9 years (SD, 10.0), 57.5% (2,123 of 3,690) were male, and 62.8% (2,317 of 3,690) had ever injected drugs. The mean follow-up duration of this cohort was 5.7 years (range: 3 days to 12.9 years). A total of 2,962 hospital episodes were observed during FU of our treatment cohort. Of these, 1,005 (34%) were liver-related (based on main and supplementary discharge codes) hospital episodes (103 episodes find more from 47 SVR patients and 902 episodes from 266 non-SVR patients). Eighty-eight patients died during FU, of which 55 deaths (63%) were liver related (based
on main and supplementary discharge codes). Rates of liver-related, non-liver-related, and all-cause outcomes were all lower among SVR patients, compared to non-SVR patients (Table 3). This was most apparent, however, for liver-related outcomes (hospital episode crude hazard ratio [CHR]: 0.20; 95% CI: 0.13-030; mortality CHR: 0.19; 95% CI: 0.08-0.48).

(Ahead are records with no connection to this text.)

(** After the first chunk the dust is settled and every non-zero digit is a chunk. *)
Lemma decompose_loop_chunks n : forall k a dust h s,
  0 <= k -> 0 <= a -> 0 <= dust <= t -> t < dust + 10 ^ k -> (h = true \/ dust = 0) ->
  fits 64 (a * 10 ^ k + dust) ->
  loop n a (u64 (10 ^ k)) dust h s = (dust, h, s ++ digit_chunks n k a).
Proof.
  induction n; intros k a dust h s Hk Ha Hd Hlt Hh Hfit; [simpl; by rewrite app_nil_r|].
  destruct (Z.eq_dec a 0) as [->|Hnz].
  { rewrite decompose_loop_zero, digit_chunks_zero. by rewrite app_nil_r. }
  rewrite decompose_loop_step by (done || lia). cbv zeta. cbn [digit_chunks].
  pose proof (Z.mod_pos_bound a 10 ltac:(lia)). pose proof (Z.pow_pos_nonneg 10 k ltac:(lia) Hk).
  assert (Hnext : t < dust + 10 ^ (k + 1)) by (rewrite Z.pow_add_r by lia; lia).
  assert (Hfit' : fits 64 (a / 10 * 10 ^ (k + 1) + dust)).
  { rewrite (split_digit k a) in Hfit by done. unfold fits in *.
    pose proof (next_digit_nonneg k a Hk Ha). nia. }
  assert (Hah : negb h && negb (0 =? dust) = false).
  { destruct Hh as [->| ->]; [done|apply andb_false_r]. }
  rewrite Hah, orb_false_r.
  destruct (Z.eqb_spec (a mod 10) 0) as [->|Hdig].
  - rewrite Z.mul_0_l, Z.add_0_r, (proj2 (Z.leb_le _ _)) by lia.
    apply IHn; try lia; [apply Z_div_nonneg_nonneg; lia|done|done].
  - rewrite (proj2 (Z.leb_gt _ _)) by nia. rewrite (proj2 (Z.eqb_neq _ _)) by nia. cbn [negb].
    rewrite IHn; try lia; [|apply Z_div_nonneg_nonneg; lia|done|done].
    unfold push_back. by rewrite <- app_assoc.
Qed.

Lemma decompose_loop_spec n : forall k a dust s,
  0 <= k -> 0 <= a < 10 ^ Z.of_nat n -> 0 <= dust <= t -> dust < 10 ^ k ->
  fits 64 (a * 10 ^ k + dust) ->
  exists dust' h chunks,
    loop n a (u64 (10 ^ k)) dust false s = (dust', h, s ++ (if h : bool then [dust'] else []) ++ chunks) /\
    dust' + sumZ chunks = dust + a * 10 ^ k /\ 0 <= dust' <= t /\
    Forall pretty chunks /\ StronglySorted Z.lt chunks /\ Forall (fun c => t < dust' + c) chunks /\
    (h = true <-> dust' <> 0 /\ chunks <> []).
Proof.
  induction n; intros k a dust s Hk Ha Hd Hdk Hfit.
  { simpl in Ha. assert (a = 0) as -> by lia. exists dust, false, []. simpl. rewrite app_nil_r.
    split_and!; try constructor; naive_solver lia. }
  destruct (Z.eq_dec a 0) as [->|Hnz].
  { exists dust, false, []. rewrite decompose_loop_zero. simpl. rewrite app_nil_r.
    split_and!; try constructor; naive_solver lia. }
  rewrite decompose_loop_step by (done || lia). cbv zeta.
  rewrite Nat2Z.inj_succ, Z.pow_succ_r in Ha by lia.
  pose proof (Z.mod_pos_bound a 10 ltac:(lia)). pose proof (Z.pow_pos_nonneg 10 k ltac:(lia) Hk).
  pose proof (split_digit k a Hk) as Esplit. pose proof (next_digit_nonneg k a Hk ltac:(lia)).
  assert (Hpow : 10 ^ (k + 1) = 10 ^ k * 10) by (rewrite Z.pow_add_r by lia; done).
  assert (Hdiv : 0 <= a / 10 < 10 ^ Z.of_nat n)
    by (split; [apply Z.div_pos; lia|apply Z.div_lt_upper_bound; lia]).
  destruct (Z.leb_spec (dust + a mod 10 * 10 ^ k) t) as [Hle|Hgt].
  - destruct (IHn (k + 1) (a / 10) (dust + a mod 10 * 10 ^ k) s) as (dust' & h & chunks & -> & E & Hr);
      [lia|done|nia|nia|unfold fits in *; lia|].
    exists dust', h, chunks. split_and!; [done|lia|apply Hr..].
  - assert (Hdig : a mod 10 <> 0) by (intros E; rewrite E in Hgt; lia).
    rewrite (proj2 (Z.eqb_neq 0 (a mod 10 * _))) by nia. cbn [negb andb orb].
    exists dust, (negb (0 =? dust)), (a mod 10 * 10 ^ k :: digit_chunks n (k + 1) (a / 10)).
    rewrite decompose_loop_chunks; [|lia|lia|lia|nia| |unfold fits in *; lia].
    2: { destruct (Z.eqb_spec 0 dust); [by right|by left]. }
    pose proof (digit_chunks_ge n (k + 1) (a / 10) ltac:(lia)) as Hge.
    split_and!.
    + unfold push_back. destruct (0 =? dust); simpl; by rewrite <- ?app_assoc.
    + simpl. rewrite digit_chunks_sum by lia. lia.
    + lia. + lia.
    + constructor; [|apply digit_chunks_pretty; lia]. exists (a mod 10), k. lia.
    + constructor; [apply digit_chunks_sorted; lia|].
      eapply Forall_impl; [exact Hge|]. simpl. nia.
    + constructor; [lia|]. eapply Forall_impl; [exact Hge|]. simpl. nia.
    + destruct (Z.eqb_spec 0 dust); simpl; naive_solver lia.
Qed.

End DecomposeProofs.

(** What [decompose_amount_into_digits] hands out, in order. *)
Lemma decomposeAmount_spec amount t pre :
  fits 64 amount -> fits 64 t ->
  exists dust chunks,
    decomposeAmount amount t pre = pre ++ (if dust =? 0 then [] else [dust]) ++ chunks /\
    dust + sumZ chunks = amount /\ 0 <= dust <= t /\
    Forall pretty chunks /\ StronglySorted Z.lt chunks /\ Forall (fun c => t < dust + c) chunks.
Proof.
  intros Ha Ht. unfold decomposeAmount, decompose_amount_into_digits.
  destruct (Z.eqb_spec 0 amount) as [<-|Hnz].
  { exists 0, []. unfold fits in Ht. simpl. rewrite app_nil_r. split_and!; (constructor || lia || done). }
  destruct (decompose_loop_spec t 20 0 amount 0 pre) as (dust & h & chunks & E & Hsum & Hd & Hp & Hs & Hf & Hh).
  1-5: unfold fits in *; simpl in *; lia.
  change (u64 (10 ^ 0)) with 1 in E. rewrite E. exists dust, chunks.
  split_and!; [|lia|lia|lia|done|done|done].
  destruct h; cbn [negb andb].
  - rewrite (proj2 (Z.eqb_neq dust 0)) by tauto. done.
  - destruct (Z.eqb_spec 0 dust) as [<-|]; cbn [negb]; [done|].
    assert (chunks = []) as ->.
    { destruct chunks; [done|]. exfalso. assert (false = true) by (apply Hh; split; [lia|done]). done. }
    rewrite (proj2 (Z.eqb_neq dust 0)) by lia. unfold push_back. by rewrite !app_nil_r.
Qed.
Definition valid_transaction (tx : Transaction) : Prop :=
  valid_prefix (tx_prefix tx) /\ valid_signatures (inputs tx) (signatures tx).

#[export] Instance codec_Signature : Codec ser_Signature (pod 64) any.
Proof. exact (codec_binary 64). Qed.

Lemma ser_signatures_write ins : forall sigs,
  map length sigs = map getSignaturesCount ins -> Forall (Forall (pod 64)) sigs ->
  exists bs, bytes_ok bs /\
    (forall pre, ser_signatures false ins sigs (Out pre) = Ok (sigs, Out (pre ++ bs))) /\
    forall sigs0 rest, length sigs0 = length ins -> bytes_ok rest ->
      ser_signatures false ins sigs0 (In (bs ++ rest)) = Ok (sigs, In rest).
Proof.
  induction ins as [|i ins IH]; intros [|sig sigs] Hlen Hpod; try done.
  { exists []. split_and!; [constructor|intros; simpl; by rewrite app_nil_r|]. by intros [|] rest ? _. }
  injection Hlen as Hlen1 Hlen. apply Forall_cons in Hpod as [Hp Hpod].
  destruct (IH sigs Hlen Hpod) as (b2 & Hb2 & Ho2 & Hi2).
  destruct (items_write ser_Signature (pod 64) any sig Hp) as (b1 & Hb1 & Ho1 & Hi1).
  exists (b1 ++ b2). split_and!; [by apply Forall_app|..].
  - intros pre. cbn [ser_signatures]. rewrite <- Hlen1, Nat.eqb_refl. cbn [negb]. rewrite Ho1. cbn [obind].
    rewrite Ho2. cbn [obind]. by rewrite app_assoc.
  - intros [|sig0 sigs0] rest H0 Hr; [done|]. injection H0 as H0. cbn [ser_signatures]. rewrite <- app_assoc.
    rewrite Hi1; [|by apply Forall_true|by rewrite repeat_length|by apply Forall_app]. cbn [obind].
    by rewrite Hi2.
Qed.

Lemma ser_signatures_read ins : forall sigs0 l sigs s, length sigs0 = length ins -> bytes_ok l ->
  ser_signatures false ins sigs0 (In l) = Ok (sigs, s) ->
  (map length sigs = map getSignaturesCount ins /\ Forall (Forall (pod 64)) sigs) /\
  exists bs rest, s = In rest /\ l = bs ++ rest /\
    forall pre, ser_signatures false ins sigs (Out pre) = Ok (sigs, Out (pre ++ bs)).
Proof.
  induction ins as [|i ins IH]; intros [|sig0 sigs0] l sigs s Hlen Hl H; try done; cbn [ser_signatures] in H; ok_inv.
  { split; [done|]. exists [], l. split_and!; [done..|]. intros pre. simpl. by rewrite app_nil_r. }
  injection Hlen as Hlen.
  match goal with H : ser_items _ _ _ = Ok _ |- _ =>
    apply (items_read ser_Signature (pod 64) any) in H as (Hp & Hn & b1 & r1 & -> & -> & Ho1);
      [|by apply Forall_true|done] end.
  apply Forall_app in Hl as [_ Hl]. rewrite repeat_length in Hn.
  match goal with H : ser_signatures _ _ _ _ = Ok _ |- _ =>
    apply IH in H as ((Hs & Hps) & b2 & r2 & -> & -> & Ho2); [|done..] end.
  split; [split; [simpl; by f_equal|by constructor]|].
  exists (b1 ++ b2), r2. split_and!; [done|by rewrite app_assoc|].
  intros pre. cbn [ser_signatures]. rewrite Hn, Nat.eqb_refl. cbn [negb]. rewrite Ho1. cbn [obind].
  rewrite Ho2. cbn [obind]. by rewrite app_assoc.
Qed.

Lemma ser_signatures_error ins : forall sigs0 l e, length sigs0 = length ins -> bytes_ok l ->
  ser_signatures false ins sigs0 (In l) = Err e -> exists what, e = RuntimeError what.
Proof.
  induction ins as [|i ins IH]; intros [|sig0 sigs0] l e Hlen Hl H; try done; cbn [ser_signatures] in H.
  injection Hlen as Hlen. err_inv.
  - eapply (items_error ser_Signature (pod 64) any); [|exact Hl|done]. by apply Forall_true.
  - match goal with H : ser_items _ _ _ = Ok _ |- _ =>
      apply (items_read ser_Signature (pod 64) any) in H as (Hp & Hn & b1 & r1 & -> & -> & Ho1);
        [|by apply Forall_true|done] end.
    apply Forall_app in Hl as [_ Hl]. by eapply IH.
Qed.

(** The part of [serialize(Transaction)] behind the prefix. *)
Definition ser_signature_part (ins : list TransactionInput) : ser (list (list Signature)) := fun sigs s =>
  let sigs := if is_input s && negb (is_base_transaction ins) then resize (length ins) [] sigs else sigs in
  if negb (is_empty sigs) && negb (length ins =? length sigs)%nat
  then Err (RuntimeError "Serialization error: unexpected signatures size")
  else ser_signatures (is_empty sigs) ins sigs s.

Lemma codec_signature_part ins : Codec (ser_signature_part ins) (valid_signatures ins) (fun sigs => sigs = []).
Proof.
  assert (Hcases : (exists i, ins = [InBase i]) \/ ins = [] \/ (is_base_transaction ins = false /\ ins <> [])).
  { destruct ins as [|[] [|]]; naive_solver. }
  destruct Hcases as [[i ->]|[->|[Hb Hne]]].
  1-2: split; [intros sigs Hs; exists []; split_and!; [constructor|..]|..].
  - intros pre. unfold valid_signatures in Hs. simpl in Hs. subst. cbn. by rewrite app_nil_r.
  - intros ? rest -> _. unfold valid_signatures in Hs. simpl in Hs. by subst.
  - intros ? l sigs s -> Hl [= <- <-]. split; [done|]. exists [], l. split_and!; [done..|]. intros; cbn. by rewrite app_nil_r.
  - intros ? l e -> _ H. done.
  - intros pre. destruct Hs as [Hs _]. destruct sigs; [|done]. cbn. by rewrite app_nil_r.
  - intros ? rest -> _. destruct Hs as [Hs _]. by destruct sigs.
  - intros ? l sigs s -> Hl [= <- <-]. split; [done|]. exists [], l. split_and!; [done..|]. intros; cbn. by rewrite app_nil_r.
  - intros ? l e -> _ H. done.
  - unfold ser_signature_part, valid_signatures. rewrite Hb.
    assert (Hem : forall sigs : list (list Signature), length sigs = length ins -> is_empty sigs = false)
      by (intros [|] ?; destruct ins; done).
    assert (Hin : forall s0, s0 = [] ->
      resize (length ins) ([] : list Signature) s0 = repeat [] (length ins)) by (by intros ? ->; destruct ins).
    pose proof (repeat_length ([] : list Signature) (length ins)) as Hrep.
    split.
    + intros sigs [Hs Hp]. assert (Hl : length sigs = length ins) by (rewrite <- (length_map length sigs), Hs; apply length_map).
      destruct (ser_signatures_write ins sigs Hs Hp) as (bs & Hbs & Ho & Hi). exists bs. split_and!; [done|..].
      * intros pre. cbn [is_input andb]. rewrite (Hem sigs Hl), Hl, Nat.eqb_refl. apply Ho.
      * intros s0 rest H0 Hr. cbn [is_input andb negb]. rewrite Hin, Hem, Hrep, Nat.eqb_refl by done. by apply Hi.
    + intros s0 l sigs s H0 Hl H. cbn [is_input andb negb] in H.
      rewrite Hin, Hem, Hrep, Nat.eqb_refl in H by done. cbn [negb andb] in H.
      apply ser_signatures_read in H as [[Hs Hp] H]; [|done..]. split; [done|].
      assert (Hl' : length sigs = length ins) by (rewrite <- (length_map length sigs), Hs; apply length_map).
      destruct H as (bs & rest & ? & ? & Ho). exists bs, rest. split_and!; [done..|]. intros pre.
      cbn [is_input andb]. rewrite (Hem sigs Hl'), Hl', Nat.eqb_refl. apply Ho.
    + intros s0 l e H0 Hl H. cbn [is_input andb negb] in H.
      rewrite Hin, Hem, Hrep, Nat.eqb_refl in H by done. by eapply ser_signatures_error.
Qed.

(** A transaction object into which nothing was read yet. *)
Definition fresh_transaction (tx : Transaction) : Prop := signatures tx = [].

#[export] Instance codec_Transaction : Codec ser_Transaction valid_transaction fresh_transaction.
Proof.
  eapply (codec_ext
    (ser_iso (fun '(p, sg) => mkTransaction p sg) (fun tx => (tx_prefix tx, signatures tx))
      (ser_dep ser_TransactionPrefix (fun p => ser_signature_part (inputs p))))
    _ valid_transaction _ fresh_transaction); [|done|done|].
  - intros tx s. unfold ser_Transaction. unfold ser_iso, ser_dep, ser_signature_part; cbn [fst snd].
    rewrite !obind_assoc. destruct (ser_TransactionPrefix _ s) as [[p s']|]; cbn [obind]; [|done].
    match goal with |- context [if ?b then Err _ else _] => destruct b; [done|] end. rewrite obind_assoc.
    match goal with |- obind ?m _ = _ => destruct m as [[? ?]|]; done end.
  - eapply (codec_iso _ _ _ _ _ valid_transaction fresh_transaction); [..|eapply codec_dep;
      [apply codec_TransactionPrefix|intros; apply codec_signature_part]].
    + by intros [].
    + by intros (? & ?).
    + by intros [].
    + by intros (? & ?).
    + by intros [].
Qed.

(** ** Whole byte arrays *)

Section BinaryArray.
Context {A : Type} (f : ser A) (valid fresh : A -> Prop) `{!Codec f valid fresh} (d : A) (Hd : fresh d).

Lemma toBinaryArray_of_writes a bs :
  (forall pre, f a (Out pre) = Ok (a, Out (pre ++ bs))) -> toBinaryArray f a = Ok bs.
Proof. intros H. unfold toBinaryArray. by rewrite (H []). Qed.

Lemma fromBinaryArray_iff ba a :
  bytes_ok ba -> fromBinaryArray f d ba = Ok a <-> valid a /\ toBinaryArray f a = Ok ba.
Proof.
  intros Hba. unfold fromBinaryArray. split.
  - intros H. ok_inv.
    match goal with H : f _ _ = Ok _ |- _ => apply codec_read in H as (Hv & bs & rest & -> & -> & Ho); [|done..] end.
    destruct rest; [|done]. injection H as <-. split; [done|]. rewrite app_nil_r. by apply toBinaryArray_of_writes.
  - intros [Hv Ht]. destruct (codec_write a Hv) as (bs & _ & Ho & Hi).
    rewrite (toBinaryArray_of_writes a bs Ho) in Ht. injection Ht as ->.
    rewrite <- (app_nil_r ba), Hi; [done|done|constructor].
Qed.

Lemma fromBinaryArray_error ba e :
  bytes_ok ba -> fromBinaryArray f d ba = Err e -> exists what, e = RuntimeError what.
Proof.
  intros Hba H. unfold fromBinaryArray in H. err_inv; [by eapply codec_error|].
  match goal with H : f _ _ = Ok _ |- _ => apply codec_read in H as (Hv & bs & rest & -> & -> & Ho); [|done..] end.
  destruct rest; [done|]. injection H as <-. eauto.
Qed.

Lemma toBinaryArray_valid a : valid a -> exists bs, bytes_ok bs /\ toBinaryArray f a = Ok bs.
Proof.
  intros Hv. destruct (codec_write a Hv) as (bs & Hb & Ho & _). exists bs.
  split; [done|]. by apply toBinaryArray_of_writes.
Qed.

In univariate analyses of treatment patients (Table 4), variables were significantly associated (P < 0.10) with
time to a liver-related hospital episode (defined on the basis of main and supplementary discharge codes), and thus included in multivariate analyses, were as follows: SVR, age group at study entry, Asian ethnicity, ever injector, diagnosed cirrhotic, alcohol-related hospitalization, and mean ALT post-treatment >50 IU/L. Variables not significantly associated with time to a liver-related hospital episode in univariate analyses included gender and genotype. In multivariate regression (Table 4), individuals with Ivacaftor purchase Thiamine-diphosphate kinase a significantly reduced risk of a liver-related hospital episode included those with an SVR, compared to a non-SVR (adjusted hazard ratio [AHR]: 0.22; 95% CI: 0.15-0.34), and those who had ever injected, compared to never injected (0.70; 95% CI: 0.50-0.98). Although those with a significantly increased risk of a liver-related hospital episode
included those older in age at study entry (30-39 years, compared to <30; 1.68; 95% CI: 0.89-3.19; 40-49 years, compared to <30: 2.39; 95% CI: 1.33-4.32; 50-59 years, compared to <30: 2.81; 95% CI: 1.46-5.40; and >=60 years, compared to <30: 2.84; 95% CI: 1.36-5.94), of Asian ethnicity (2.13; 95% CI: 1.27-3.58), diagnosed cirrhotic (3.38; 95% CI: 2.42-4.71), and with an alcohol-related hospitalization during FU (4.27; 95% CI: 2.69-6.77). Our results did not significantly differ when a liver-related hospital episode was defined on the basis of main discharge code(s) only. In univariate analyses of treatment patients (Table 5), variables significantly were associated (P < 0.10) with time to a liver-related death (defined on the basis of codes for main and supplementary causes), and thus included in multivariate analyses, were as follows: SVR, age at study entry, diagnosed cirrhotic, and alcohol-related hospitalization.